■ Work item:
Below is a listing. Copy each line of it that holds the word "Hopen".

************

Lemma main_spec inp st :
  (main inp st).1 = Ok tt ∧ settled st (main inp st).2.
Proof.
  unfold main. destruct (main_loop_spec inp st) as [Hr Hs].
  destruct (main_loop inp st) as [r st']. simpl in *. subst r.
  split; [reflexivity|]. simpl.
  eapply settled_trans; [exact Hs|]. apply settled_io, io_debug.
Qed.

(** *** A redirection target that cannot be opened *)

(** One of the three blocks, when some open of this block or of a later
    one raises: either it is this one, and the block ends by [continue]
    after the message, or this one goes through and leaves everything
    but the operating system and the file objects as it was. *)
Lemma open_stage s0 x requests contexts ftc st s fname e :
  first_open_failure ((s0, x) :: requests) st = Some (s, fname, e) →
  open_redirection s0 x contexts ftc st
    = (ContinueStmt, contexts, ftc,
       print_err ("Error opening " ++ fname_text fname ++ " for "
                  ++ stream_name s ++ " redirection: " ++ exn_text e) st) ∨
  ∃ contexts' ftc' st',
    open_redirection s0 x contexts ftc st = (Normal, contexts', ftc', st') ∧
    first_open_failure requests st' = Some (s, fname, e) ∧
    sys_stderr st' = sys_stderr st ∧ trace st' = trace st ∧
    environ st' = environ st ∧ exec_cache st' = exec_cache st.
Proof.
  unfold open_redirection. cbn [first_open_failure].
  destruct x as [[f m]|]; [|intros H; right; eauto 10].
  destruct (py_open f m st) as [[h|e'] st1] eqn:Hopen;
    apply py_open_spec in Hopen.
  - destruct Hopen as (name & -> & _ & Hs & Ht & Hv & Hc).
    intros H. right. eexists _, _, _. split; [reflexivity|].
    split; [exact H|]. split; [exact (streams_stderr _ _ Hs)|]. auto.
  - destruct Hopen as [-> Hexc]. rewrite Hexc.
    intros [= <- <- <-]. left. reflexivity.
Qed.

************

■ Solution to this task:
  destruct (py_open f m st) as [[h|e'] st1] eqn:Hopen;
    apply py_open_spec in Hopen.
  - destruct Hopen as (name & -> & _ & Hs & Ht & Hv & Hc).
  - destruct Hopen as [-> Hexc]. rewrite Hexc.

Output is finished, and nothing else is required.